Pizarro y Atahualpa: crónica de una traición (I)
Atahualpa es considerado como el último soberano del imperio inca. Llegó al poder al resultar vencedor en lo que se ha dado en llamar “la guerra civil incaica”, que libró contra Huáscar. Atahualpa se había erigido emperador en Quito (el norte del imperio) y Huáscar en Cuzco (el sur de los dominios incas). Tras trece encarnizadas batallas, Atahualpa resultó vencedor y Huáscar fue hecho prisionero. Corría el año de 1532.Por ese entonces el conquistador español Francisco Pizarro había sentado sus reales en Cajamarca. A ese lugar se dirigió Atahualpa, en su carácter de vencedor de la contienda incaica. Cuando se encontraba en Los baños del Inca, a media legua de Cajamarca, Pizarro envió a Hernando de Soto y a veinte jinetes para decirle al inca que lo estaban esperando, con todos los honores, en Cajamarca.
Atahualpa acepta la invitación. Benjamín Carrión ha recreado la escena: “Las huestes de Atahualpa comienzan a movilizarse hacia Cajamarca. Delante van los criados que limpian la vía de piedras y ramas. Luego, los cantores y los danzarines, con su ritmo monótono. En medio de los sinches, los apus, los auquis, los amautas –cuyos ornamentos de plumas y metales relucían al sol–, va la litera imperial, hecha toda de oro, “que pesó un quintal de oro”. llevada en hombros por dieciséis apus del ayllu imperial. Sobre ella Atahualpa Inca, orgullosamente desarmado, se dirige a su ciudad, a recibir el homenaje de los extranjeros”.
Al llegar a la plaza de Cajamarca, el inca la encontró desierta. “¿Dónde están los extranjeros?”, preguntó. Como respuesta apareció de repente el fraile dominico Vicente de Valverde, capellán de los españoles, blandiendo en sus manos un crucifijo y una Biblia. Con la ayuda de un intérprete, incriminó al inca y le conminó a convertirse a la “verdadera religión”. Atahualpa lo apartó con desdén y tiró la Biblia al suelo.

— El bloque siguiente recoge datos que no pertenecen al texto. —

(* ===== verification/ModLayout.v ===== *)
(** * The layout of a module

    [layout_sections] gives every section that takes memory an aligned place of its own: code first, then
    constants, then data. *)

From Stdlib Require Import ZArith Lia Bool.
From stdpp Require Import base tactics numbers list strings gmap functions.
From S2P Require Import Prelude Words Mem LibString PageTableSpec ModLoad ModReloc.
#[local] Open Scope Z_scope.

Lemma align_u32_eq x k : 0 <= x -> 0 <= k < 32 -> x + 2 ^ k - 1 < 2 ^ 32 -> ALIGN_u32 x (2 ^ k) = _ALIGN x (2 ^ k).
Proof.
  intros Hx Hk Hov. assert (2 ^ k <= 2 ^ 31) as Hp by (apply Z.pow_le_mono_r; lia). pose proof (pow2_pos k). unfold ALIGN_u32, _ALIGN, _ALIGN_MASK, u32, u64. rewrite (Z.mod_small (2 ^ k) (2 ^ 32)) by lia. rewrite (Z.mod_small (2 ^ k - 1) (2 ^ 32)), (Z.mod_small (2 ^ k - 1) (2 ^ 64)) by lia. rewrite (Z.mod_small _ (2 ^ 32)), (Z.mod_small (x + _) (2 ^ 64)) by lia.
  apply Z.bits_inj'. intros b Hb. rewrite !Z.land_spec. destruct (Z.lt_ge_cases b 32) as [Hlt|Hge]; [rewrite !Z.mod_pow2_bits_low by lia; reflexivity|].
  rewrite <- (Z.mod_small (x + (2 ^ k - 1)) (2 ^ 32)) by lia. rewrite Z.mod_pow2_bits_high by lia. reflexivity.
Qed.
Lemma align_u32_least x k : 0 <= x -> 0 <= k < 32 -> x + 2 ^ k - 1 < 2 ^ 32 -> ALIGN_u32 x (2 ^ k) mod 2 ^ k = 0 /\ x <= ALIGN_u32 x (2 ^ k) < x + 2 ^ k.
Proof. intros Hx Hk Hov. rewrite align_u32_eq by lia. apply _ALIGN_least; unfold is_u64; lia. Qed.

(** ** Sums *)

Fixpoint sum_to (n : nat) (f : Z -> Z) : Z := match n with O => 0 | S n => sum_to n f + f (Z.of_nat n) end.
Lemma sum_to_ext n f g : (forall k, 0 <= k < Z.of_nat n -> f k = g k) -> sum_to n f = sum_to n g.
Proof. induction n as [|n IH]; intros H; simpl; [done|]. rewrite IH by (intros; apply H; lia). rewrite H by lia. done. Qed.
Lemma sum_to_change n f g k : 0 <= k < Z.of_nat n -> (forall q, q <> k -> g q = f q) -> sum_to n g = sum_to n f + (g k - f k).
Proof.
  intros Hk H. induction n as [|n IH]; [lia|]. simpl. destruct (Z.eq_dec k (Z.of_nat n)) as [->|Hne]; [rewrite (sum_to_ext n g f) by (intros; apply H; lia); lia|]. rewrite IH by lia. rewrite (H (Z.of_nat n)) by lia. lia.
Qed.
Lemma sum_to_le n f g : (forall k, 0 <= k < Z.of_nat n -> f k <= g k) -> sum_to n f <= sum_to n g.
Proof. induction n as [|n IH]; intros H; simpl; [lia|]. pose proof (H (Z.of_nat n) ltac:(lia)). assert (sum_to n f <= sum_to n g) by (apply IH; intros; apply H; lia). lia. Qed.

(** ** The sections of a module *)

(** What the loader reads of a section. *)
Record section_desc := Section_ { s_flags : Z; s_size : Z; s_align : Z }.
Section Layout.
Context (n : nat) (sec : Z -> section_desc).
Definition align_of (k : Z) : Z := if s_align (sec k) =? 0 then 1 else s_align (sec k).
Definition cost (k : Z) : Z := s_size (sec k) + align_of k.
(** Alignments are powers of two and everything fits an [unsigned int]. *)
Definition sections_ok : Prop :=
  (forall k, 0 <= k < Z.of_nat n -> 0 <= s_size (sec k) /\ exists e, 0 <= e < 32 /\ align_of k = 2 ^ e) /\ sum_to n cost < 2 ^ 32.
Definition wanted (mask : Z * Z) (k : Z) : bool := (Z.land (s_flags (sec k)) mask.1 =? mask.1) && (Z.land (s_flags (sec k)) mask.2 =? 0).
Definition placed (ent : Z -> Z) (k : Z) : Prop := ent k <> ULONG_MAX.
Definition range_in (ent : Z -> Z) (lo hi k : Z) : Prop := lo <= ent k /\ ent k + s_size (sec k) <= hi /\ ent k mod align_of k = 0.
Definition apart (ent : Z -> Z) (k q : Z) : Prop := ent k + s_size (sec k) <= ent q \/ ent q + s_size (sec q) <= ent k.
Definition used (ent : Z -> Z) : Z := sum_to n (fun k => if ent k =? ULONG_MAX then 0 else cost k).
Record laid_out (ent : Z -> Z) (size : Z) : Prop := {
  lo_size : 0 <= size <= used ent;
  lo_range : forall k, 0 <= k < Z.of_nat n -> placed ent k -> range_in ent 0 size k;
  lo_apart : forall k q, 0 <= k < Z.of_nat n -> 0 <= q < Z.of_nat n -> k <> q -> placed ent k -> placed ent q -> apart ent k q }.

(** One step of a pass, without memory. *)
Definition place (mask : Z * Z) (k : Z) (st : (Z -> Z) * Z) : (Z -> Z) * Z :=
  let '(ent, size) := st in
  if wanted mask k && (ent k =? ULONG_MAX) then let off := ALIGN_u32 size (align_of k) in (<[k := off]> ent, u32 (off + s_size (sec k))) else (ent, size).
Fixpoint pass (c : nat) (k : Z) (mask : Z * Z) (st : (Z -> Z) * Z) : (Z -> Z) * Z :=
  match c with O => st | S c => pass c (k + 1) mask (place mask k st) end.

Context (HS : sections_ok).
Lemma cost_nonneg k : 0 <= k < Z.of_nat n -> 0 <= cost k.
Proof using HS. intros Hk. destruct HS as [H _]. destruct (H k Hk) as (H1 & e & He & E). unfold cost. rewrite E. pose proof (pow2_pos e). lia. Qed.
Lemma used_bound ent k : 0 <= k < Z.of_nat n -> ent k = ULONG_MAX -> used ent + cost k < 2 ^ 32.
Proof using HS.
  intros Hk Ek. destruct HS as [_ H]. unfold used. pose proof (sum_to_change n (fun q => if ent q =? ULONG_MAX then 0 else cost q) (fun q => if q =? k then cost k else if ent q =? ULONG_MAX then 0 else cost q) k Hk) as E. cbn beta in E. rewrite Ek, !Z.eqb_refl in E.
  assert (sum_to n (fun q => if q =? k then cost k else if ent q =? ULONG_MAX then 0 else cost q) <= sum_to n cost) as Hle. { apply sum_to_le. intros q Hq. pose proof (cost_nonneg q Hq). destruct (Z.eqb_spec q k) as [->|]; [lia|]. destruct (ent q =? ULONG_MAX); lia. }
  rewrite E in Hle by (intros q Hq; destruct (Z.eqb_spec q k); [contradiction|reflexivity]). lia.
Qed.

(** What a step gives: the old places are kept and the new one is behind them. *)
Record extends (mask : Z * Z) (ent : Z -> Z) (size : Z) (ent' : Z -> Z) (size' : Z) : Prop := {
  ex_laid : laid_out ent' size';
  ex_size : size <= size';
  ex_old : forall k, placed ent k -> ent' k = ent k;
  ex_new : forall k, 0 <= k < Z.of_nat n -> ~ placed ent k -> placed ent' k -> wanted mask k = true /\ size <= ent' k }.
Lemma place_extends mask k ent size : 0 <= k < Z.of_nat n -> laid_out ent size ->
  let '(ent', size') := place mask k (ent, size) in extends mask ent size ent' size' /\ (wanted mask k = true -> placed ent' k).
Proof using HS.
  intros Hk [H1 H2 H3]. unfold place. destruct (wanted mask k) eqn:Ew; cbn [andb]; [|split; [split; [by split|lia|done|intros q _ A B; contradiction]|discriminate]]. destruct (Z.eqb_spec (ent k) ULONG_MAX) as [Ek|Ek]; [|split; [split; [by split|lia|done|intros q _ A B; contradiction]|by intros _]].
  pose proof (used_bound ent k Hk Ek) as Hb. destruct HS as [HA _]. destruct (HA k Hk) as (Hs & e & He & Ea). unfold cost in Hb. rewrite Ea in *. pose proof (pow2_pos e). destruct (align_u32_least size e ltac:(lia) He ltac:(lia)) as [Hm Hr]. set (off := ALIGN_u32 size (2 ^ e)) in *. clearbody off.
  assert (u32 (off + s_size (sec k)) = off + s_size (sec k)) as Eu by (apply Z.mod_small; lia). rewrite Eu. assert (off <> ULONG_MAX) as Hne by (unfold ULONG_MAX; lia).
  assert (forall q, q <> k -> (<[k := off]> ent) q = ent q) as Eo by (intros q Hq; apply fn_lookup_insert_ne; congruence). assert ((<[k := off]> ent) k = off) as En by apply fn_lookup_insert.
  split; [|intros _; unfold placed; rewrite En; exact Hne]. split; [split| | |].
  - split; [lia|]. unfold used. rewrite (sum_to_change n (fun q => if ent q =? ULONG_MAX then 0 else cost q) (fun q => if (<[k := off]> ent) q =? ULONG_MAX then 0 else cost q) k Hk) by (intros q Hq; rewrite Eo by exact Hq; reflexivity). rewrite En, Ek, Z.eqb_refl, (proj2 (Z.eqb_neq _ _) Hne). unfold used in H1. unfold cost at 2. rewrite Ea. lia.
  - intros q Hq Hp. unfold range_in, placed in *. destruct (Z.eq_dec q k) as [->|Hqk]; [rewrite En, Ea; split; [lia|split; [lia|exact Hm]]|]. rewrite Eo in * by exact Hqk. destruct (H2 q Hq Hp) as (A & B & C). split; [lia|]. split; [lia|exact C].
  - intros p q Hp Hq Hpq Pp Pq. unfold apart, placed in *. destruct (Z.eq_dec p k) as [->|Hpk].
    + rewrite En. rewrite Eo in * by congruence. destruct (H2 q Hq Pq) as (A & B & _). right. lia.
    + rewrite (Eo p) in * by exact Hpk. destruct (Z.eq_dec q k) as [->|Hqk]; [rewrite En; destruct (H2 p Hp Pp) as (A & B & _); left; lia|]. rewrite Eo in * by exact Hqk. by apply H3.
  - lia.
  - intros q Hp. apply Eo. intros ->. contradiction.
  - intros q Hq Hn Hp. unfold placed in *. destruct (Z.eq_dec q k) as [->|Hqk]; [rewrite En; split; [exact Ew|lia]|]. rewrite Eo in Hp by exact Hqk. contradiction.
Qed.
Lemma extends_trans mask e0 s0 e1 s1 e2 s2 : extends mask e0 s0 e1 s1 -> extends mask e1 s1 e2 s2 -> extends mask e0 s0 e2 s2.
Proof using Type.
  intros A B. destruct A as [_ A2 A3 A4]. destruct B as [B1 B2 B3 B4]. split; [exact B1|lia| |].
  - intros k Hp. rewrite B3; [by apply A3|]. unfold placed in *. rewrite A3 by exact Hp. exact Hp.
  - intros k Hk Hn Hp. destruct (Z.eq_dec (e1 k) ULONG_MAX) as [E|E]; [destruct (B4 k Hk (fun H => H E) Hp) as [H1 H2]; split; [exact H1|lia]|]. destruct (A4 k Hk Hn E) as [H1 H2]. rewrite B3 by exact E. auto.
Qed.
Lemma pass_extends mask c : forall k ent size, 0 <= k -> k + Z.of_nat c = Z.of_nat n -> laid_out ent size ->
  let '(ent', size') := pass c k mask (ent, size) in extends mask ent size ent' size' /\ forall q, k <= q < Z.of_nat n -> wanted mask q = true -> placed ent' q.
Proof using HS.
  induction c as [|c IH]; intros k ent size Hk Hc HL; cbn [pass].
  - split; [split; [exact HL|lia|done|intros q _ A B; contradiction]|intros; lia].
  - pose proof (place_extends mask k ent size ltac:(lia) HL) as Hp. destruct (place mask k (ent, size)) as [e1 s1]. destruct Hp as [E1 W1]. specialize (IH (k + 1) e1 s1 ltac:(lia) ltac:(lia) (ex_laid _ _ _ _ _ E1)). destruct (pass c (k + 1) mask (e1, s1)) as [e2 s2]. destruct IH as [E2 W2].
    split; [exact (extends_trans _ _ _ _ _ _ _ E1 E2)|]. intros q Hq Hw. destruct (Z.eq_dec q k) as [->|]; [|apply W2; [lia|exact Hw]]. unfold placed. rewrite (ex_old _ _ _ _ _ E2) by (by apply W1). by apply W1.
Qed.
End Layout.

(** ** The headers in memory *)

Record header (m : mem) (s : Z) (d : section_desc) : Prop := {
  h_map : writable m s SIZEOF_SHDR;
  h_flags : get m s sh_flags = Ok (s_flags d);
  h_size : get m s sh_size = Ok (s_size d);
  h_align : get m s sh_addralign = Ok (s_align d) }.
Definition headers (m : mem) (i : load_info) (n : nat) (sec : Z -> section_desc) : Prop := forall k, 0 <= k < Z.of_nat n -> header m (sechdr i k) (sec k).
Definition table (m : mem) (i : load_info) (n : nat) (sec : Z -> section_desc) (ent : Z -> Z) : Prop :=
  headers m i n sec /\ forall k, 0 <= k < Z.of_nat n -> get m (sechdr i k) sh_entsize = Ok (ent k).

Pizarro dio entonces la orden de atacar y resonaron en la plaza los moquetes y arcabuces contra los desarmados indios. El propio Pizarro llegó hasta la litera del inca y lo hizo prisionero. Algún soldado intentó herir a Atahualpa, pero Pizarro lo protegió con su cuerpo y dijo: “El que estime en algo su vida, que se guarde de tocar al indio”.
Ese mismo día, Francisco Pizarro cenó con el inca vencido. El engaño se había consumado y Atahualpa, de huésped de honor había pasado a prisionero de los españoles.
Hernando Pizarro, hermano del conquistador, reclama para el inca un trato correspondiente a su alto rango. “Ordena que se le dispongan las mejores habitaciones de “la casa de la serpiente”, aposento real de Cajamarca; y se reserva para sí –a fin de velar al prisionero– una pieza contigua, Hace decir a los allegados de Atahualpa que pueden acompañarlo, y dispone que sigan al servicio de la mesa y de la cama del inca todas sus numerosas concubinas” (Carrión).
Fuera de los muros donde se retenía al inca solo reinaba la muerte. En medio de las alertas de los centinelas, se alzaban los fatídicos rezos de los frailes. No se podía dar un paso sin tropezar con un cadáver. Por los caminos, los indios desconcertados huían sin entender nada de lo que había ocurrido. Como espectros en medio de la noche.